Being homeless is not a way of life. For most people, it’s temporary. They’re on the street because they don’t make enough money in their low-paid service jobs to pay Eugene’s outrageous rents. The only thing they have in common is that they’re poor and unhoused.
We have the elderly, the disabled, kids and women on the street. One woman told the Eugene City Council a while back that she had been repeatedly beaten and raped, and she felt she couldn’t tell the police because she was “illegally camping.” We’ve been told that homeless women are terrified.
Every winter, homeless people die. Many get sick from being exposed to the rain and cold. It is a miserable, dangerous way to live, and most people do not choose it.
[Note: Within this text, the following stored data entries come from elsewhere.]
(** ** Fields of the XER register *)

Definition MTXERF0_OPCODE : Z := 0x00000008.
Definition MTXERF1_OPCODE : Z := 0x00000108.
Definition MTXERF2_OPCODE : Z := 0x00000208.
Definition MTXERF3_OPCODE : Z := 0x00000308.
Definition MFXERF0_OPCODE : Z := 0x00000010.
Definition MFXERF1_OPCODE : Z := 0x00000110.
Definition MFXERF2_OPCODE : Z := 0x00000210.
Definition MFXERF3_OPCODE : Z := 0x00000310.

(** A register or field that does not exist is only reported. *)
Definition mfxerf (reg field : Z) : Z :=
  if field =? 0 then Z.lor MFXERF0_OPCODE (u64 (Z.shiftl reg 21))
  else if field =? 1 then Z.lor MFXERF1_OPCODE (u64 (Z.shiftl reg 21))
  else if field =? 2 then Z.lor MFXERF2_OPCODE (u64 (Z.shiftl reg 21))
  else if field =? 3 then Z.lor MFXERF3_OPCODE (u64 (Z.shiftl reg 21))
  else 0.

Definition mtxerf (reg field : Z) : Z :=
  if field =? 0 then Z.lor MTXERF0_OPCODE (u64 (Z.shiftl reg 21))
  else if field =? 1 then Z.lor MTXERF1_OPCODE (u64 (Z.shiftl reg 21))
  else if field =? 2 then Z.lor MTXERF2_OPCODE (u64 (Z.shiftl reg 21))
  else if field =? 3 then Z.lor MTXERF3_OPCODE (u64 (Z.shiftl reg 21))
  else 0.

Section P8.
Context {E : Type} {Hw : Hardware (chips E)} (T : dtree) (fuel : nat) (has_offset : nat -> bool) (ps : props).
Abbreviation m := (M (tgt (chips E))).

(** ** The state of a thread *)

(** [switch (GETFIELD(PMC_POW_STATE, val))]; no other value fits into the field. *)
Definition sleep_of (v : Z) : m pdbg_sleep_state :=
  if v =? 0 then mret PDBG_THREAD_STATE_RUN
  else if v =? 1 then mret PDBG_THREAD_STATE_DOZE
  else if v =? 2 then mret PDBG_THREAD_STATE_NAP
  else if v =? 3 then mret PDBG_THREAD_STATE_SLEEP
  else crash AssertFailed.

Definition p8_smt_of (v : Z) : m pdbg_smt_state :=
  if v =? 0 then mret PDBG_SMT_UNKNOWN
  else if v =? 1 then mret PDBG_SMT_1
  else if (v =? 2) || (v =? 3) then mret PDBG_SMT_2
  else if (v =? 4) || (v =? 6) then mret PDBG_SMT_4
  else if (v =? 5) || (v =? 7) then mret PDBG_SMT_8
  else crash AssertFailed.

(** The registers of a thread are at the thread. The values read keep what they were when a
    read fails. *)
Definition p8_thread_state (t : nat) : m thread_state :=
  mode_reg ← read_into None (pib_read T fuel t RAS_MODE_REG);
  mode_reg ← value_of mode_reg;
  unchecked (pib_write T fuel t RAS_MODE_REG (Z.lor mode_reg MR_THREAD_IN_DEBUG));;
  value ← read_into None (pib_read T fuel t RAS_STATUS_REG);
  ras ← value_of value;
  value ← read_into value (pib_read T fuel t POW_STATUS_REG);
  pow ← value_of value;
  sleep ← sleep_of (GETFIELD PMC_POW_STATE pow);
  smt ← p8_smt_of (GETFIELD PMC_POW_SMT pow);
  unchecked (pib_write T fuel t RAS_MODE_REG mode_reg);;
  mret (ThreadState (truthy (Z.land ras RAS_STATUS_THREAD_ACTIVE)) (truthy (Z.land ras RAS_STATUS_TS_QUIESCE)) false false sleep smt).

Definition p8_update_status (t : nat) : m unit := st ← p8_thread_state t; put_status t st.

(** ** Control *)

(** [do { ... } while (!(ras_status & RAS_STATUS_INST_COMPLETE));] *)
Fixpoint p8_step_wait (n : nat) (t : nat) : m unit :=
  match n with
  | O => crash NoFuel
  | S n' =>
      ras_status ← pib_read T fuel t RAS_STATUS_REG;
      if negb (truthy (Z.land ras_status RAS_STATUS_INST_COMPLETE)) then p8_step_wait n' t else mret tt
  end.

Fixpoint p8_step_loop (n : nat) (t : nat) : m unit :=
  match n with
  | O => mret tt
  | S n' =>
      pib_write T fuel t DIRECT_CONTROLS_REG DIRECT_CONTROL_SP_STEP;;
      p8_step_wait fuel t;;
      p8_step_loop n' t
  end.

Definition p8_thread_step (t : nat) (count : Z) : m unit :=
  ras_mode ← pib_read T fuel t RAS_MODE_REG;
  let ras_mode := Z.lor ras_mode MR_DO_SINGLE_MODE in
  pib_write T fuel t RAS_MODE_REG ras_mode;;
  p8_step_loop (Z.to_nat count) t;;
  pib_write T fuel t RAS_MODE_REG (Z.land ras_mode (u64 (Z.lnot MR_DO_SINGLE_MODE))).

(** A timeout leaves the loop. *)
Fixpoint p8_stop_loop (n : nat) (t : nat) (i : Z) : m unit :=
  match n with
  | O => crash NoFuel
  | S n' =>
      val ← pib_read T fuel t RAS_STATUS_REG;
      if RAS_STATUS_TIMEOUT <? i then mret tt else
      if negb (truthy (Z.land val RAS_STATUS_INST_COMPLETE)) && negb (truthy (Z.land val RAS_STATUS_TS_QUIESCE))
      then p8_stop_loop n' t (i + 1) else mret tt
  end.

Definition p8_thread_stop (t : nat) : m unit :=
  pib_write T fuel t DIRECT_CONTROLS_REG DIRECT_CONTROL_SP_STOP;;
  p8_stop_loop 102 t 0;;
  p8_update_status t.

Definition p8_thread_start (t : nat) : m unit :=
  pib_write T fuel t DIRECT_CONTROLS_REG DIRECT_CONTROL_SP_START;;
  p8_update_status t.

(** ** The siblings *)

Definition each_sibling (t : nat) (body : nat -> m unit) : m unit :=
  chip ← require_target_parent T fuel (Some "core"%string) t true;
  for_each_compatible T has_offset ps fuel chip "ibm,power8-thread" body.

(** The return code of starting the sibling is not looked at. *)
Definition unquiesce_one (target : nat) : m unit :=
  st ← pdbg_target_probe T fuel target;
  if negb (bool_decide (st = PDBG_TARGET_ENABLED)) then mret tt else
  tmp ← get_thread target;
  if negb (quiesced (status tmp)) then mret tt else
  if negb (ram_did_quiesce tmp) then mret tt else
  unchecked (p8_thread_start target);;
  put_ram_did_quiesce target false.

Definition p8_ram_unquiesce_siblings (t : nat) : m unit := each_sibling t unquiesce_one.

Definition quiesce_one (target : nat) : m unit :=
  st ← pdbg_target_probe T fuel target;
  if negb (bool_decide (st = PDBG_TARGET_ENABLED)) then mret tt else
  tmp ← get_thread target;
  if quiesced (status tmp) then mret tt else
  p8_thread_stop target;;
  put_ram_did_quiesce target true.
(* ===== verification/Bits.v ===== *)
(** * Numbers as lists of bits, the highest first *)

From S2P Require Import Prelude.

(** The [n] bits of a number from bit [hi] down, and the number that bits stand for. *)
Fixpoint bits_down (n : nat) (hi v : Z) : list bool :=
  match n with
  | O => []
  | S n' => Z.testbit v hi :: bits_down n' (hi - 1) v
  end.
Definition bits_val (bits : list bool) : Z := foldl (fun v b => 2 * v + Z.b2z b) 0 bits.

Lemma length_bits_down n hi v : length (bits_down n hi v) = n.
Proof. revert hi. induction n as [|n IH]; intros hi; [done|]. cbn. by rewrite IH. Qed.

Lemma bits_down_app n m hi v : bits_down (n + m) hi v = bits_down n hi v ++ bits_down m (hi - Z.of_nat n) v.
Proof.
  revert hi. induction n as [|n IH]; intros hi; cbn [Nat.add bits_down app]; [f_equal; lia|].
  f_equal. rewrite IH. do 2 f_equal. lia.
Qed.

Lemma bits_down_ext n hi hi' v v' :
  (forall j, 0 <= j < Z.of_nat n -> Z.testbit v (hi - j) = Z.testbit v' (hi' - j)) -> bits_down n hi v = bits_down n hi' v'.
Proof.
  revert hi hi'. induction n as [|n IH]; intros hi hi' H; [done|]. cbn. f_equal.
  - specialize (H 0). rewrite !Z.sub_0_r in H. apply H. lia.
  - apply IH. intros j Hj. specialize (H (j + 1)). rewrite !Z.sub_add_distr in H.
    replace (hi - 1 - j) with (hi - j - 1) by lia. replace (hi' - 1 - j) with (hi' - j - 1) by lia. apply H. lia.
Qed.

Lemma bits_val_snoc bits b : bits_val (bits ++ [b]) = 2 * bits_val bits + Z.b2z b.
Proof. unfold bits_val. by rewrite foldl_app. Qed.

Lemma bits_val_down n v : bits_val (bits_down n (Z.of_nat n - 1) v) = v mod 2 ^ Z.of_nat n.
Proof.
  revert v. induction n as [|n IH]; intros v; [cbn; by rewrite Z.mod_1_r|].
  replace (bits_down (S n) (Z.of_nat (S n) - 1) v) with (bits_down n (Z.of_nat n - 1) (v / 2) ++ [Z.testbit v 0]).
  - rewrite bits_val_snoc, IH, Z.bit0_mod, Nat2Z.inj_succ, Z.pow_succ_r by lia.
    rewrite Z.rem_mul_r by lia. lia.
  - replace (S n) with (n + 1)%nat by lia. rewrite bits_down_app. f_equal; [|cbn [bits_down]; f_equal; f_equal; lia].
    apply bits_down_ext. intros j Hj. rewrite Z.div2_bits by lia. f_equal. lia.
Qed.

Lemma bits_val_fold v bits : foldl (fun v b => 2 * v + Z.b2z b) v bits = v * 2 ^ Z.of_nat (length bits) + bits_val bits.
Proof.
  unfold bits_val. revert v. induction bits as [|b bits IH]; intros v; [cbn; lia|]. cbn [foldl length].
  rewrite IH, (IH (2 * 0 + Z.b2z b)), Nat2Z.inj_succ, Z.pow_succ_r by lia. ring.
Qed.

Lemma bits_val_app l1 l2 : bits_val (l1 ++ l2) = bits_val l1 * 2 ^ Z.of_nat (length l2) + bits_val l2.
Proof. unfold bits_val at 1. rewrite foldl_app. apply bits_val_fold. Qed.

Lemma bits_val_range bits : 0 <= bits_val bits < 2 ^ Z.of_nat (length bits).
Proof.
  induction bits as [|b bits IH] using rev_ind; [done|]. rewrite bits_val_snoc, length_app, Nat2Z.inj_add, Z.pow_add_r by lia.
  destruct b; cbn [Z.b2z length] in *; lia.
Qed.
Meanwhile the city has failed to provide anywhere near the amount of shelter needed, and it actively persecutes the homeless, siccing the cops on them every night, forcing them to move, depriving them of sleep, giving them tickets they can’t afford to pay and putting them in jail if they don’t show up in court.
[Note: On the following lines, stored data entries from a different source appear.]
Lemma wp_exchange_ack seq slen data d x x' len (Q : Z + (Z * option Z) -> world D -> Prop) :
  free_bus d x -> (slen <= 64)%nat -> exchange x (bits_down slen 63 seq) (ack_answer data) x' ->
  len = Z.of_nat (length data) + 4 -> len <= 64 ->
  (forall d', free_bus d' x' -> Q (inr (FSI_ACK, Some (bits_val data))) (at_ d')) ->
  wp (fsi_send_seq gpio_pins seq slen;; fsi_read_resp gpio_pins len) (at_ d) Q.
Proof.
  intros [He Hx] Hl (k & Hk & Hs) -> Hlen HQ. apply wp_bind. eapply wp_send_seq; [done..|]. intros d1 dat1 H1.
  unfold ack_answer, frame in Hs. rewrite <- app_assoc in Hs.
  eapply (wp_read_resp _ k [false; false; false; false]); [done..| | |].
  - rewrite length_app, Nat2Z.inj_add. done.
  - rewrite length_app. change (length (nibble _)) with 4%nat. lia.
  - rewrite decoded_ack. exact HQ.
Qed.

Lemma wp_exchange_busy seq slen d x x' len (Q : Z + (Z * option Z) -> world D -> Prop) :
  free_bus d x -> (slen <= 64)%nat -> exchange x (bits_down slen 63 seq) busy_answer x' ->
  (forall d', free_bus d' x' -> Q (inr (FSI_BUSY, Some 2)) (at_ d')) ->
  wp (fsi_send_seq gpio_pins seq slen;; fsi_read_resp gpio_pins len) (at_ d) Q.
Proof.
  intros [He Hx] Hl (k & Hk & Hs) HQ. apply wp_bind. eapply wp_send_seq; [done..|]. intros d1 dat1 H1.
  set (code := [false; false; false; true]). set (rest := nibble (crc_of 0 (true :: code)) ++ [false; false; false]).
  assert (decoded code rest = (FSI_BUSY, Some 2)) as E by (vm_compute; reflexivity).
  eapply (wp_read_resp _ k code rest); [done|exact Hk|exact Hs|done|done|unfold rest; cbn; lia|].
  intros d2 H2. rewrite E. by apply HQ.
Qed.
End Frames.
Arguments free_bus {D X G Sl gpio_pins GB} d x.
This must stop. The city has been threatened with a lawsuit if it continues to criminalize homelessness. The 9th Circuit Court of Appeals ruled in a Boise, Idaho, case that local governments cannot make it a crime to camp when people have no other choice. This applies to the whole West Coast, including Eugene. Yet the City Council refuses even to discuss the city’s camping ban.
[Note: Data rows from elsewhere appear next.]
(* ===== verification/SbeBackTheorems.v ===== *)
(** * libpdbg: what an access through the SBE does

    Registers, threads and memory reached through the SBE of the processor they belong to. *)

From S2P Require Import Prelude CMem SbeCore SbeCoreFacts SbeCmds SbeDataCmds SbeCmdFacts SbeSpec SbeDataSpec.
From S2P Require Import SbeMemory SbeWitness Target TargetFacts TargetRelease Pib Adu Ram Thread Chip ChipFacts.
From S2P Require Import ChipCore SbeBack SbeBackFacts SbeBackOps ChipWitness.

(** ** Control of a thread *)

Section Control.
Context {D E : Type} {K : Kernel D} {DO : DataOk} {KO : KernelOk D} {Al : Allocator}.
Context {Sc : Scom (sbes D E)} {Hw : Hardware (chips (sbes D E))} {Ob : OnBus (sbes D E)} (T : dtree) (fuel : nat).
Abbreviation state := (tgt (chips (sbes D E))).

Definition regs_of (p : Z) : chip_regs := if p =? SBEFIFO_PROC_P9 then p9_regs else p10_regs.

Context (p : Z) (Hp : proc_valid p = true) (t sf : nat) (core i : Z) (Hpl : placed T fuel p t sf core).
Context (ct P : nat) (f : Z -> Z) (Hat : core_at (E := sbes D E) T fuel ct P f) (Hin : in_core (E := sbes D E) T fuel t ct).
Context (Hans : answering (E := sbes D E) P).
Context (h h0 : heap) (n : nat) (s : state) (c : sbefifo_context).
Context (Hok : heap_ok h n) (Hc : sf_ctx (sbe_part s) !! sf = Some c) (Ho : own c h h0) (Hth : on_thread t i p s c h0).
Context (HP : t_status s P = PDBG_TARGET_ENABLED).

(** The command is sent, and when the SBE reports success the thread is looked at. *)
Definition controlled (oper : Z) (r : Z + unit) (w : world state) : Prop :=
  exists r1 h1 n1 s1, done_on sf same (abs_control core (u8 i) oper (op_mode p oper) c) c h h0 s r1 (World h1 n1 s1) /\
    match r1 with
    | inl rc => r = inl rc /\ w = World h1 n1 s1
    | inr _ => exists st e, sees P f (regs_of p) i (sbe_part s1) st e /\
        does t (inr tt) (set_vars_status (thread_of (t_dev s) t) st) e (looks P f (regs_of p)) h1 n1 (t_status s) (t_dev s1) (t_trace s) r w
    end.
(* ===== verification/Access.v ===== *)
(** * libpdbg: entry points for memory, memory buffers and I2C, and traversal

    Models the rest of the access functions of target.c ([mem_read] and [mem_write],
    [ocmb_getscom] and [ocmb_putscom], [i2c_read] and [i2c_write]), [pdbg_target_traverse] of
    libpdbg.c, and the memory buffers behind an SBE in ocmb.c. What they call is a member of a
    structure, given as a function of the target. *)

From S2P Require Import Prelude CMem SbeCore SbeCoreFacts SbeCmds SbeDataCmds SbeCmdFacts SbeSpec SbeDataSpec SbeMemory SbeTheorems.
From S2P Require Import Target TargetFacts TargetRelease Pib Adu Ram Thread Chip SbeBack SbeBackFacts.

Definition SBEFIFO_TARGET_TYPE_OCMB : Z := 0x4.

Section Access.
Context {D : Type} {Hw : Hardware D} (T : dtree) (fuel : nat).
Abbreviation m := (M (tgt D)).

(** The members of [struct mem], [struct ocmb] and [struct i2cbus]; [None] is NULL. *)
Record mem := Mem {
  mem_reads : option (Z -> ptr -> Z -> Z -> bool -> m unit);
  mem_writes : option (Z -> list mval -> Z -> Z -> bool -> m unit)
}.
Record ocmb := Ocmb {
  getscom : option (Z -> m Z);
  putscom : option (Z -> Z -> m unit)
}.
Record i2cbus := I2cbus {
  i2c_reads : Z -> Z -> Z -> ptr -> m unit;
  i2c_writes : Z -> Z -> Z -> list mval -> m unit
}.

Context (target_to_mem : nat -> mem) (target_to_ocmb : nat -> ocmb) (target_to_i2cbus : nat -> i2cbus).

(** [if (!mem->read) return -1;] *)
Definition member {A} (op : option A) : m A := match op with Some op => mret op | None => fail (-1) end.

Definition mem_read (t : nat) (addr : Z) (output : ptr) (size block_size : Z) (ci : bool) : m unit :=
  c_assert (pdbg_target_is_class T t "mem");;
  require_enabled t;;
  op ← member (mem_reads (target_to_mem t));
  op addr output size block_size ci.

Definition mem_write (t : nat) (addr : Z) (input : list mval) (size block_size : Z) (ci : bool) : m unit :=
  c_assert (pdbg_target_is_class T t "mem");;
  require_enabled t;;
  op ← member (mem_writes (target_to_mem t));
  op addr input size block_size ci.

(** The target that is accessed and its address: a target below an Odyssey chip is accessed
    through the chip. *)
Definition ocmb_target (t : nat) (addr : Z) : m (nat * Z) :=
  child ← is_child_of_ody_chip T fuel t;
  c_assert (pdbg_target_is_class T t "ocmb" || child);;
  if child : bool then get_class_target_addr T fuel t "ocmb" addr else mret (t, addr).

Definition ocmb_getscom (t : nat) (addr : Z) : m Z :=
  '(t, addr) ← ocmb_target t addr;
  require_enabled t;;
  op ← member (getscom (target_to_ocmb t));
  op addr.

Definition ocmb_putscom (t : nat) (addr val : Z) : m unit :=
  '(t, addr) ← ocmb_target t addr;
  require_enabled t;;
  op ← member (putscom (target_to_ocmb t));
  op addr val.

(** The bus and the address on it, which has to fit into a byte *)
Definition i2c_target (t : nat) (addr : Z) : m (nat * Z) :=
  '(i2c_dt, target_addr) ← get_class_target_addr T fuel t "i2c_bus" addr;
  require_enabled i2c_dt;;
  if 0xff <? target_addr then fail (-1) else mret (i2c_dt, Z.land target_addr 0xff).

Definition i2c_read (t : nat) (addr reg size : Z) (data : ptr) : m unit :=
  '(bus, addr) ← i2c_target t addr;
  i2c_reads (target_to_i2cbus bus) addr reg size data.
Definition i2c_write (t : nat) (addr reg size : Z) (data : list mval) : m unit :=
  '(bus, addr) ← i2c_target t addr;
  i2c_writes (target_to_i2cbus bus) addr reg size data.

(** ** Traversal

    [func] fails where the callback returns something else than 0, which ends the traversal. *)
Fixpoint _pdbg_target_traverse (depth : nat) (func : nat -> m unit) (parent : nat) : m unit :=
  match depth with
  | O => crash NoFuel
  | S depth' =>
      func parent;;
      for_each_child T fuel parent (_pdbg_target_traverse depth' func)
  end.
Definition pdbg_target_traverse (func : nat -> m unit) (parent : option nat) : m unit :=
  _pdbg_target_traverse fuel func (default (pdbg_target_root T) parent).
End Access.
Arguments Mem {D} _ _.
Arguments Ocmb {D} _ _.

(** ** Memory buffers behind an SBE *)

Section Ocmbs.
Context {D E : Type} {K : Kernel D} {Al : Allocator} {Hw : Hardware (chips (sbes D E))} (T : dtree) (fuel : nat).
Abbreviation m := (M (tgt (chips (sbes D E)))).

Definition ocmb_to_sbefifo (t : nat) : m nat :=
  pib ← require_target_parent T fuel (Some "pib"%string) t true;
  pib_to_sbefifo T fuel pib.

Definition ody_ocmb_to_sbefifo (t : nat) : m nat := get_backend_target T fuel "sbefifo-ody" t.

Definition sbefifo_ocmb_getscom (t : nat) (addr : Z) : m Z :=
  if is_ody_ocmb_chip T t then
    sbefifo ← ody_ocmb_to_sbefifo t;
    on_sbe sbefifo (sbefifo_scom_get addr)
  else
    sbefifo ← ocmb_to_sbefifo t;
    let instance_id := Z.land (fapi_pos (node T t)) 0x0f in
    on_sbe sbefifo (sbefifo_hw_register_get SBEFIFO_TARGET_TYPE_OCMB instance_id addr).

Definition sbefifo_ocmb_putscom (t : nat) (addr value : Z) : m unit :=
  if is_ody_ocmb_chip T t then
    sbefifo ← ody_ocmb_to_sbefifo t;
    on_sbe sbefifo (sbefifo_scom_put addr value)
  else
    sbefifo ← ocmb_to_sbefifo t;
    index ← pdbg_target_index T fuel (Some t);
    let instance_id := Z.land index 0xff in
    on_sbe sbefifo (sbefifo_hw_register_put SBEFIFO_TARGET_TYPE_OCMB instance_id addr value).

Definition sbefifo_ocmb (t : nat) : ocmb (D := chips (sbes D E)) :=
  Ocmb (Some (sbefifo_ocmb_getscom t)) (Some (sbefifo_ocmb_putscom t)).

(** The members of [sbefifo_mem] and [sbefifo_pba]; the size of a block is not looked at. *)
Definition sbefifo_mem (t : nat) : mem (D := chips (sbes D E)) :=
  Mem (Some (fun addr data size _ ci => sbefifo_op_getmem T t addr data size ci))
      (Some (fun addr data size _ ci => sbefifo_op_putmem T t addr data size ci)).
Definition sbefifo_pba (t : nat) : mem (D := chips (sbes D E)) :=
  Mem (Some (fun addr data size _ ci => sbefifo_op_getmem_pba T t addr data size ci))
      (Some (fun addr data size _ ci => sbefifo_op_putmem_pba T t addr data size ci)).
End Ocmbs.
Homeless Action demands that the city of Eugene:
1. Stop citing people for camping on public land as long as they don’t break any other laws, don’t disturb the neighbors or make a mess.
2. Hire the homeless to deliver and pick up trash bags from camps, provide cheap camping toilets that use plastic bags for waste, and put more trash cans and public restrooms or porta-potties where needed.
3. Create a lot more legal “rest stop” camps around the city, on city-owned or leased land, managed by nonprofits, even if they have to override neighborhood opposition. This program has been proven to work. We just need a lot more of them.
4. Provide more city land for the car camps run by St. Vincent de Paul or other nonprofits.
5. Set up a large low-barrier homeless shelter.
6. Scatter some Conestoga huts, lockable only from the inside, around town on city land, to be used on a first-come first-served basis by individuals who cannot tolerate group shelters.